CCPA will come into effect in January 2020. You may have already heard of similar legislation, such as the European Union’s General Data Protection Regulation (GDPR). Companies, big and small, should be preparing themselves to comply with the CCPA unless they want to face hefty fines.
The California Consumer Privacy Act does three important things for consumer privacy:
1. The Act gives the consumer the opportunity to protect themselves and decide whether businesses can sell or share their information.
2. The Act puts control in the hands of the consumer. The consumer retains control of the information collected.
3. The Act requires that companies safeguard their consumer’s personal information.
The Act will put consumers in charge of their personal information and gives them four rights:
2. The right to opt out of allowing a business to sell their personal information to third parties. For consumers who are under 16 years old, the right not to have their personal information sold without their parents or their own opt-in;
3. The right to have a business delete their personal information upon request, with some exceptions; and
4. The right to receive equal service and pricing from a business, even if the user exercises their privacy rights under the Act.
While the CCPA covers many important aspects for consumer privacy, there are areas where it could have gone further.
The Act establishes that consumers have the right to opt-out and give consent to collect personal information. However, the Act falls short by not recognizing that most companies default to opting-in, therefore forcing consumers to take a required explicit action in order to opt-out. For consumers to be in control and protected, shouldn’t the reverse (opt-out by default) be the case?
This Act is a huge milestone for consumer privacy in the United States, however its reach doesn’t go far. CCPA addresses protecting personal information, although it is vague when it comes to data such as medical records and employee information. While it applies to a large number of companies, there are still many who can dodge the Act, leaving a lot of personal data unprotected. Due to the specific set of requirements for which companies have to observe, many companies will fall just outside of the scope and will not have to comply. The CCPA protects “consumers” in a very broad scope and with some more work, could go beyond its reach to better protect personal information across the board.
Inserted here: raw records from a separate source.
Section chain.
Context (g : gstate) (i : Z) (chain : list Z) (g' : gstate).
Context (Hs : strings_ok g) (Hi : znth (gc_strt g) i = Some chain) (Hc : chain_swept g i chain g').

Lemma chain_string a : a ∈ chain -> exists m s, gc_heap g !! a = Some (mkObj m (BString s)).
Proof. intros Ha. apply (st_there _ Hs). by eapply chain_in. Qed.

Lemma chain_shrunk : white_ok g -> shrunk g (gc_heap g) (gc_heap g').
Proof.
  intros Hw. rewrite (cs_heap _ _ _ _ Hc). apply shrunk_sweep; [done|]. intros a m th Ha E. destruct (chain_string a Ha) as (? & ? & E'). congruence.
Qed.

(** What is no string of the chain is as before. *)
Lemma chain_other a : (forall o, gc_heap g !! a = Some o -> is_string (obj o) = false) -> gc_heap g' !! a = gc_heap g !! a.
Proof.
  intros Hn. rewrite (cs_heap _ _ _ _ Hc), lookup_sweep_heap. destruct (decide (a ∈ chain)) as [Ha|]; [|done].
  destruct (chain_string a Ha) as (m & s & E). by specialize (Hn _ E).
Qed.

Lemma chain_other_r a o : is_string (obj o) = false -> gc_heap g' !! a = Some o -> gc_heap g !! a = Some o.
Proof.
  intros Hn E. pose proof E as E'. rewrite (cs_heap _ _ _ _ Hc), lookup_sweep_heap in E'. destruct (decide (a ∈ chain)) as [Ha|]; [|done].
  destruct (chain_string a Ha) as (m & s & E0). rewrite E0 in E'. cbn in E'. destruct (keep g m); [|done]. by injection E' as <-.
Qed.

Lemma chain_sweepable : sweepable g -> sweepable g'.
Proof.
  intros [S1 S2 S3 S4]. destruct (cs_roots _ _ _ _ Hc) as [R1 R2]. split.
  - unfold white_ok. by rewrite (cs_white _ _ _ _ Hc).
  - by rewrite R1, R2.
  - rewrite R1, R2. intros a Ha. destruct (S3 a Ha) as (o & E & Hop). exists o. split; [|done]. rewrite (cs_heap _ _ _ _ Hc), lookup_sweep_heap, decide_False; [done|].
    intros Hin. apply (st_roots _ Hs a); [by eapply chain_in|done].
  - intros a m th Ha. apply chain_other_r in Ha; [|done]. destruct (S4 a m th Ha) as [Hnd Hall]. split; [done|]. intros u Hu.
    destruct (Hall u Hu) as (mu & lv & E & Hlv). exists mu, lv. split; [|done]. rewrite chain_other; [done|]. intros o Eo. rewrite E in Eo. by injection Eo as <-.
Qed.

(** The strings that are left, and those of the chain are white. *)
Lemma chain_strings : strings_ok g'.
Proof.
  destruct (cs_roots _ _ _ _ Hc) as [R1 R2]. pose proof (cs_strt _ _ _ _ Hc) as Et.
  assert (Hsub : concat (gc_strt g') `sublist_of` concat (gc_strt g)).
  { rewrite Et. eapply concat_zupd_sublist; [done|apply filter_sublist]. }
  split.
  - eapply sublist_NoDup; [apply Hs|exact Hsub].
  - intros a Ha. destruct (st_there _ Hs a) as (m & s & E); [by eapply elem_of_sublist|].
    rewrite (cs_heap _ _ _ _ Hc), lookup_sweep_heap, E. destruct (decide (a ∈ chain)) as [Hin|]; [|by eexists _, _].
    cbn [marked obj]. destruct (keep g m) eqn:Hk; [by eexists _, _|]. exfalso. rewrite Et in Ha.
    apply (concat_zupd_own _ _ _ _ _ (st_nodup _ Hs) Hi (filter_sublist _ _)) in Ha; [|done].
    apply list_elem_of_In, filter_In in Ha as [_ Hk']. unfold kept in Hk'. rewrite E in Hk'. cbn in Hk'. congruence.
  - rewrite R1, R2. intros a Ha. apply (st_roots _ Hs). by eapply elem_of_sublist.
  - rewrite Et, zlen_zupd. apply Hs.
Qed.
End chain.

(** ** How far the sweep is *)

(** From the end of the mark phase, [gm], to [g]: the chains below [i] were
    swept, and the part of the list of objects that is not left. *)
Record progress gm g i : Prop := {
  pr_white : gc_currentwhite g = gc_currentwhite gm;
  pr_shrunk : shrunk gm (gc_heap gm) (gc_heap g);
  pr_strings j chain a o : j < i -> znth (gc_strt gm) j = Some chain -> a ∈ chain -> gc_heap gm !! a = Some o -> swept_object gm (gc_heap gm) o a g;
  pr_roots a o : a ∈ gc_root_rest gm -> gc_heap gm !! a = Some o -> a ∈ gc_root_rest g \/ swept_object gm (gc_heap gm) o a g;
}.

(** The strings that were swept are alive. *)
Definition strings_alive g i : Prop := forall j chain a, j < i -> znth (gc_strt g) j = Some chain -> a ∈ chain -> kept (gc_heap g) g a = true.

Lemma swept_object_later gm g g' o a : shrunk gm (gc_heap gm) (gc_heap g) ->
  gc_heap gm !! a = Some o -> shrunk gm (gc_heap g) (gc_heap g') -> swept_object gm (gc_heap gm) o a g -> swept_object gm (gc_heap gm) o a g'.
Proof. intros Hs0 Eo Hs Hd. by apply (swept_object_shrunk gm _ o a g). Qed.

(** An object is swept now. *)
Lemma swept_object_now gm g g' o o1 a : gc_currentwhite g = gc_currentwhite gm -> shrunk gm (gc_heap gm) (gc_heap g) ->
  gc_heap gm !! a = Some o -> gc_heap g !! a = Some o1 -> swept_object g (gc_heap g) o1 a g' -> swept_object gm (gc_heap gm) o a g'.
Proof. intros Ew Hs Eo E1 Hd. eapply swept_object_same; [done..|]. by apply (swept_object_white gm g). Qed.

Lemma kept_shrunk g g' a : gc_currentwhite g' = gc_currentwhite g -> shrunk g (gc_heap g) (gc_heap g') ->
  kept (gc_heap g) g a = true -> kept (gc_heap g') g' a = true.
Proof.
  intros Ew Hs. pose proof (Hs a) as Ha. unfold kept. destruct (gc_heap g !! a) as [o|] eqn:E; [|done]. intros Hk.
  destruct (gc_heap g' !! a) as [o'|] eqn:E'; [|by rewrite Ha in Hk]. rewrite (keep_white g g') by done.
  by rewrite (proj1 (shrunk_keep g _ _ a o o' Hs E E')).
Qed.

Lemma progress_start gm : progress gm gm 0.
Proof.
  split; [done|apply shrunk_refl| |by left]. intros j chain a o Hj Hz. unfold znth in Hz. by destruct (Z.ltb_spec j 0); [|lia].
Qed.

(** One chain more. *)
Lemma progress_chain gm g i chain g' : white_ok g -> strings_ok g -> progress gm g i -> znth (gc_strt gm) i = Some chain ->
  znth (gc_strt g) i = Some chain -> chain_swept g i chain g' -> progress gm g' (i + 1).
Proof.
  intros Hw Hst [Pw Ps Pc Pr] Hi Hig Hc. pose proof (shrunk_white _ _ _ _ Pw (chain_shrunk g i chain g' Hst Hig Hc Hw)) as Hs.
  destruct (cs_roots _ _ _ _ Hc) as [R1 R2]. split.
  - rewrite (cs_white _ _ _ _ Hc). done.
  - by eapply shrunk_trans.
  - intros j ch a o Hj Hz Ha Eo. destruct (decide (j = i)) as [->|Hne].
    + rewrite Hi in Hz. injection Hz as <-. pose proof (Ps a) as Psa. destruct (gc_heap g !! a) as [o1|] eqn:E1.
      * eapply (swept_object_now gm g); try done. unfold swept_object. rewrite (cs_heap _ _ _ _ Hc), lookup_sweep_heap, decide_True, E1 by done.
        destruct (keep g (marked o1)) eqn:Hk; [|done]. eexists. split_and!; [done|apply swept_body_refl|by eexists].
      * unfold swept_object. rewrite (Psa o Eo). rewrite (cs_heap _ _ _ _ Hc), lookup_sweep_heap, decide_True, E1 by done. done.
    + eapply swept_object_later; [exact Ps|done..|]. by apply (Pc j ch a o); [lia|..].
  - intros a o Ha Eo. rewrite R2. destruct (Pr a o Ha Eo) as [|Hd]; [by left|right]. by eapply swept_object_later.
Qed.

(** Forty objects more. *)
Lemma progress_list gm g i n g' : sweepable g -> progress gm g i -> swept_list g n g' -> progress gm g' i.
Proof.
  intros Hsw [Pw Ps Pc Pr] [Lw Lk Ls Ld La]. pose proof (shrunk_white _ _ _ _ Pw Ls) as Hs. split.
  - congruence.
  - by eapply shrunk_trans.
  - intros j ch a o Hj Hz Ha Eo. eapply swept_object_later; [exact Ps|done..|]. by apply (Pc j ch a o).
  - intros a o Ha Eo. destruct (Pr a o Ha Eo) as [Hin|Hd]; [|right; by eapply swept_object_later].
    destruct (sw_roots _ Hsw a) as (o1 & E1 & _); [apply elem_of_app; by right|].
    destruct (Ld a o1 Hin E1) as [|Hd]; [by left|right]. by eapply swept_object_now.
Qed.

(** ** What the sweep does not touch *)

Definition still g : Z * list (list Z) * Z * Z := (gc_gcstate g, gc_strt g, gc_sweepstrgc g, gc_buffsize g).
Definition leaves {A} (m : M gstate A) : Prop := forall g, still (snd (m g)) = still g.

Lemma leaves_ret {A} (x : A) : leaves (mret x : M gstate A).
Proof. done. Qed.
Lemma leaves_throw {A} e : leaves (throw e : M gstate A).
Proof. done. Qed.
Lemma leaves_lift {A} (r : result A) : leaves (lift r : M gstate A).
Proof. by destruct r. Qed.
Lemma leaves_get : leaves get.
Proof. done. Qed.
Lemma leaves_gets {A} (f : gstate -> A) : leaves (gets f).
Proof. done. Qed.
Lemma leaves_bind {A B} (m : M gstate A) (k : A -> M gstate B) : leaves m -> (forall x, leaves (k x)) -> leaves (m ≫= k).
Proof.
  intros Hm Hk g. unfold mbind, M_bind. pose proof (Hm g) as E. destruct (m g) as [[a|e] g']; [|exact E]. by rewrite Hk.
Qed.
Lemma leaves_when b (m : M gstate unit) : leaves m -> leaves (when b m).
Proof. intros Hm. by destruct b. Qed.
Lemma leaves_modify (f : gstate -> gstate) : (forall g, still (f g) = still g) -> leaves (modify f).
Proof. intros Hf g. apply Hf. Qed.
Lemma leaves_realloc os ns : leaves (luaM_realloc_ os ns).
Proof. intros g. unfold luaM_realloc_. by destruct (_ && _). Qed.
Lemma leaves_reallocv on n e : leaves (luaM_reallocv on n e).
Proof. unfold luaM_reallocv. destruct (_ <=? _); [apply leaves_realloc|apply leaves_throw]. Qed.
Lemma leaves_deref a : leaves (deref a).
Proof. intros g. unfold deref. by destruct (_ !! _). Qed.
#[local] Hint Resolve @leaves_ret @leaves_throw @leaves_lift leaves_get @leaves_gets leaves_realloc leaves_reallocv leaves_deref : leaves.

Ltac leaves_step :=
  lazymatch goal with
  | |- leaves (mbind _ _) => apply leaves_bind; [|intro]
  | |- leaves (when _ _) => apply leaves_when
  | |- leaves (modify _) => apply leaves_modify; intro; reflexivity
  | |- leaves (upd_obj _ _) => apply leaves_modify; intro; reflexivity
  | |- leaves (upd_marked _ _) => apply leaves_modify; intro; reflexivity
  | |- leaves (free_object _) => apply leaves_modify; intro; reflexivity
  | |- leaves (if ?b then _ else _) => destruct b
  | |- leaves (match ?x with _ => _ end) => destruct x
  | |- leaves _ => solve [auto 1 with leaves nocore]
  end.
Ltac leaves := repeat (cbv zeta; leaves_step).

Lemma leaves_gco2th a : leaves (gco2th a).
Proof. unfold gco2th, bad_cast. leaves. Qed.
Lemma leaves_gco2uv a : leaves (gco2uv a).
Proof. unfold gco2uv, bad_cast. leaves. Qed.
#[local] Hint Resolve leaves_gco2th leaves_gco2uv : leaves.
Lemma leaves_uv_value uv : leaves (uv_value uv).
Proof. unfold uv_value, array_at. leaves. Qed.
#[local] Hint Resolve leaves_uv_value : leaves.
Lemma leaves_reallymark fuel o : leaves (reallymark fuel o).
Proof. revert o. induction fuel as [|fuel IH]; intros o; cbn [reallymark]; unfold mark_object, mark_value, mark_object; leaves; apply IH. Qed.
#[local] Hint Resolve leaves_reallymark : leaves.
Lemma leaves_barrier a v : leaves (luaC_barrier a v).
Proof. unfold luaC_barrier, valiswhite, luaC_barrierf, reallymarkobject. leaves. Qed.
Lemma leaves_push_root a : leaves (modify (push_root a)).
Proof. apply leaves_modify. intros g. unfold push_root. by destruct (gc_root_swept g). Qed.
#[local] Hint Resolve leaves_barrier leaves_push_root : leaves.
Lemma leaves_linkupval a : leaves (luaC_linkupval a).
Proof. unfold luaC_linkupval. apply leaves_bind; [apply leaves_push_root|intro]. leaves. Qed.
Lemma leaves_unlinkupval a : leaves (unlinkupval a).
Proof. unfold unlinkupval. leaves. Qed.
#[local] Hint Resolve leaves_linkupval leaves_unlinkupval : leaves.
Lemma leaves_freeupval a : leaves (luaF_freeupval a).
Proof. unfold luaF_freeupval, luaM_freemem. leaves. Qed.
#[local] Hint Resolve leaves_freeupval : leaves.
Lemma leaves_close fuel l level : leaves (close_loop fuel l level).
Proof. induction fuel as [|fuel IH]; cbn [close_loop]; unfold open_level; leaves; apply IH. Qed.
#[local] Hint Resolve leaves_close : leaves.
The CCPA only covers businesses with the personal data of consumers in California, which is why there is ongoing discussion about introducing an equivalent federal law. CCPA is being discussed as an ideal starting point from which to model a consumer privacy law for the entire United States.
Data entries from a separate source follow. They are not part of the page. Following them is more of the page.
Lemma upd_level_ok d f s :
  ks_ok s -> (forall fs, at_level d s = Some fs -> fs_ok fs -> fs_ok (f fs)) ->
  wp (upd_level d f) (fun _ s' => step_ok s s') (fun _ => True) s.
Proof.
  intros [Hs Hp] Hf. destruct d as [|d].
  - split; [|done]. split; [by apply Hf|done].
  - split; [|split; [done|apply (length_alter (fun p => (f p.1, p.2)))]]. split; [done|].
    apply Forall_alter; [done|]. intros x Hx. apply Hf. cbn. by rewrite Hx.
Qed.

Lemma keeps_markupval d v : keeps (upd_level d (markupval v)).
Proof. intros s Hs. apply upd_level_ok; [done|]. intros fs _. revert fs. fs_ok_tac. Qed.
#[local] Hint Resolve keeps_markupval : keeps.

Lemma keeps_indexupvalue d name v : keeps (indexupvalue d name v).
Proof.
  intros s Hs. unfold indexupvalue, wp, mbind at 1, M_bind at 1.
  assert (Hl : get_level d s = (of_option "enclosing function" (at_level d s), s)) by (by destruct d).
  rewrite Hl. destruct (at_level d s) as [fs|] eqn:Hfs; [|done]. cbn [of_option].
  destruct (find_upvalue fs v); [by apply step_ok_refl|].
  pose proof (at_level_ok _ _ _ Hs Hfs) as Hok. unfold luaY_checklimit. destruct (f_nups fs + 1 >? LUAI_MAXUPVALUES) eqn:Hlim; b2p.
  - unfold errorlimit, when, onLex. unfold mbind, M_bind.
    match goal with |- context [luaX_lexerror ?m ?t ?ls] => destruct (lexerror_throws (A:=unit) m t ls) as (e & ls' & ->) end.
    done.
  - unfold when. apply wp_bind. apply wp_ret. eapply wp_seq; [apply growvector_same|].
    intros size s' Hsame. pose proof (same_funcs_ok _ _ Hsame Hs) as Hstep. apply wp_bind.
    eapply wp_mono; [apply upd_level_ok; [apply Hstep|]| |done].
    + intros fs' Hfs' _. assert (fs' = fs) as ->.
      { destruct Hsame as (Hf & Hp & _). destruct d; cbn in *; rewrite ?Hf, ?Hp in Hfs'; congruence. }
      destruct Hok. split; cbn; auto; rewrite !zlen_app, !zlen_one; [congruence|]. unfold f_nups in *. lia.
    + intros [] s'' Hs''. apply wp_ret. by eapply step_ok_trans.
Qed.
#[local] Hint Resolve keeps_indexupvalue : keeps.

Lemma keeps_singlevaraux levels d n base : keeps (singlevaraux levels d n base).
Proof. revert d base. induction levels; intros; cbn [singlevaraux]; keeps. Qed.
#[local] Hint Resolve keeps_singlevaraux : keeps.
Lemma keeps_singlevar : keeps singlevar.
Proof. unfold singlevar. keeps. Qed.
Lemma keeps_adjust_assign a b e : keeps (adjust_assign a b e).
Proof. unfold adjust_assign. keeps. Qed.
Lemma keeps_enterblock b : keeps (enterblock b).
Proof. unfold enterblock. keeps. Qed.
Lemma keeps_leaveblock : keeps leaveblock.
Proof. unfold leaveblock. keeps. Qed.
Lemma keeps_code_upvalues us : keeps (code_upvalues us).
Proof. induction us; cbn [code_upvalues]; keeps. Qed.
#[local] Hint Resolve keeps_singlevar keeps_adjust_assign keeps_enterblock keeps_leaveblock keeps_code_upvalues : keeps.

(** ** Functions *)

Lemma keeps_pushclosure func : proto_ok (proto_of func) -> keeps (pushclosure func).
Proof.
  intros Hf. apply (keeps_growvector fs_np f_sizep); [intros fs Hfs; apply Hfs|intros fs; apply zlen_nonneg|done|].
  intros s size [Hs Hp] Ha. apply wp_bind.
  match goal with |- wp _ ?Q _ _ => enough (Hst : step_ok s (set_fs (set_f_sizep size (set_f_p (f_p (ks_fs s) ++ [proto_of func]) (ks_fs s))) s)) end.
  - apply (wp_keeps (fs ← get_fs; pc ← luaK_codeABx OP_CLOSURE 0 (fs_np fs - 1); code_upvalues (fs_upvalues func);; mret (init_exp VRELOCABLE pc))); [keeps|exact Hst].
  - split; [|done]. split; [|done]. cbn. destruct Hs; split; cbn; auto.
    + by rewrite zlen_app.
    + apply Forall_app. by split; [|constructor].
Qed.


(** *** Parameters

    While the parameters are read, the registers, the active variables and the
    number of parameters stay. *)

Definition regs (s : KS) : Z * Z * Z := (fs_freereg (ks_fs s), fs_nactvar (ks_fs s), f_numparams (ks_fs s)).

Definition framed {A} (m : M KS A) : Prop := forall s, wp m (fun _ s' => regs s' = regs s) (fun _ => True) s.

Lemma framed_bind {A B} (m : M KS A) (k : A -> M KS B) : framed m -> (forall a, framed (k a)) -> framed (m ≫= k).
Proof.
  intros Hm Hk s. eapply wp_seq; [apply Hm|]. intros a s' Hs'. eapply wp_mono; [apply Hk| |done].
  intros b s'' Hs''. congruence.
Qed.
Lemma framed_gets {A} (f : KS -> A) : framed (gets f).
Proof. done. Qed.
Lemma framed_ret {A} (a : A) : framed (mret a).
Proof. done. Qed.
Lemma framed_onLex {A} (m : M LexState A) : framed (onLex m).
Proof. intros s. unfold wp, onLex. by destruct (m (ks_ls s)) as [[a|e] ls]. Qed.
Lemma framed_lift {A} (r : result A) : framed (lift r).
Proof. intros s. by destruct r. Qed.
Lemma framed_when b (m : M KS unit) : framed m -> framed (when b m).
Proof. by destruct b. Qed.
Lemma framed_grow n size t limit e : framed (luaM_growvector n size t limit e).
Proof. intros s. eapply wp_mono; [apply growvector_same| |done]. intros a s' (Hf & _). unfold regs. by rewrite Hf. Qed.
Lemma framed_upd_fs f :
  (forall fs, fs_freereg (f fs) = fs_freereg fs /\ fs_nactvar (f fs) = fs_nactvar fs /\ f_numparams (f fs) = f_numparams fs) ->
  framed (upd_fs f).
Proof. intros Hf s. unfold wp, upd_fs, modify, regs. cbn. by destruct (Hf (ks_fs s)) as (-> & -> & ->). Qed.

Lemma framed_testnext c : framed (testnext c).
Proof.
  unfold testnext. apply framed_bind; [apply framed_gets|intros t]. destruct (t =? c); [|apply framed_ret].
  apply framed_bind; [apply framed_onLex|intros []; apply framed_ret].
Qed.
Lemma framed_str_checkname : framed str_checkname.
Proof.
  unfold str_checkname, check_token. apply framed_bind.
  - apply framed_bind; [apply framed_gets|intros t]. apply framed_when, framed_onLex.
  - intros []. apply framed_bind.
    + intros s. unfold wp, seminfo_ts, mbind, M_bind, get. by destruct (tk_seminfo _).
    + intros ts. apply framed_bind; [apply framed_onLex|intros []; apply framed_ret].
Qed.

(** The new variable is among the LUAI_MAXVARS. *)
Lemma new_localvar_wp name n s :
  ks_ok s ->
  wp (new_localvar name n) (fun _ s' => step_ok s s' /\ regs s' = regs s /\ fs_nactvar (ks_fs s) + n + 1 <= LUAI_MAXVARS)
    (fun _ => True) s.
Proof.
  intros Hs. apply wp_and; [by apply keeps_new_localvar|]. unfold new_localvar, luaY_checklimit.
  apply wp_gets. destruct (_ >? LUAI_MAXVARS) eqn:Hlim; b2p.
  - unfold errorlimit, when, onLex, wp. unfold mbind, M_bind.
    match goal with |- context [luaX_lexerror ?m ?t ?ls] => destruct (lexerror_throws (A:=unit) m t ls) as (e & ls' & ->) end.
    done.
  - unfold when. apply wp_bind, wp_ret. eapply wp_mono; [|intros a s' Hr; split; [exact Hr|lia]|done].
    apply framed_bind.
    + unfold registerlocalvar. apply framed_bind; [apply framed_gets|intros fs].
      apply framed_bind; [apply framed_grow|intros size]. apply framed_bind; [by apply framed_upd_fs|intros []; apply framed_ret].
    + intros r. apply framed_bind; [apply framed_lift|intros i]. by apply framed_upd_fs.
Qed.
Here at Anonyome Labs, we are a company built around the ethos of giving users complete control over their personal information. Legislation such as the CCPA and GDPR are ones we happily comply with, are ready for and hope they raise the standard globally. The wave for consumer privacy is big and Anonyome Labs is ready to ride it. What do you think of CCPA? Does it do enough to protect consumers personally identifiable information? Or is this a good first step?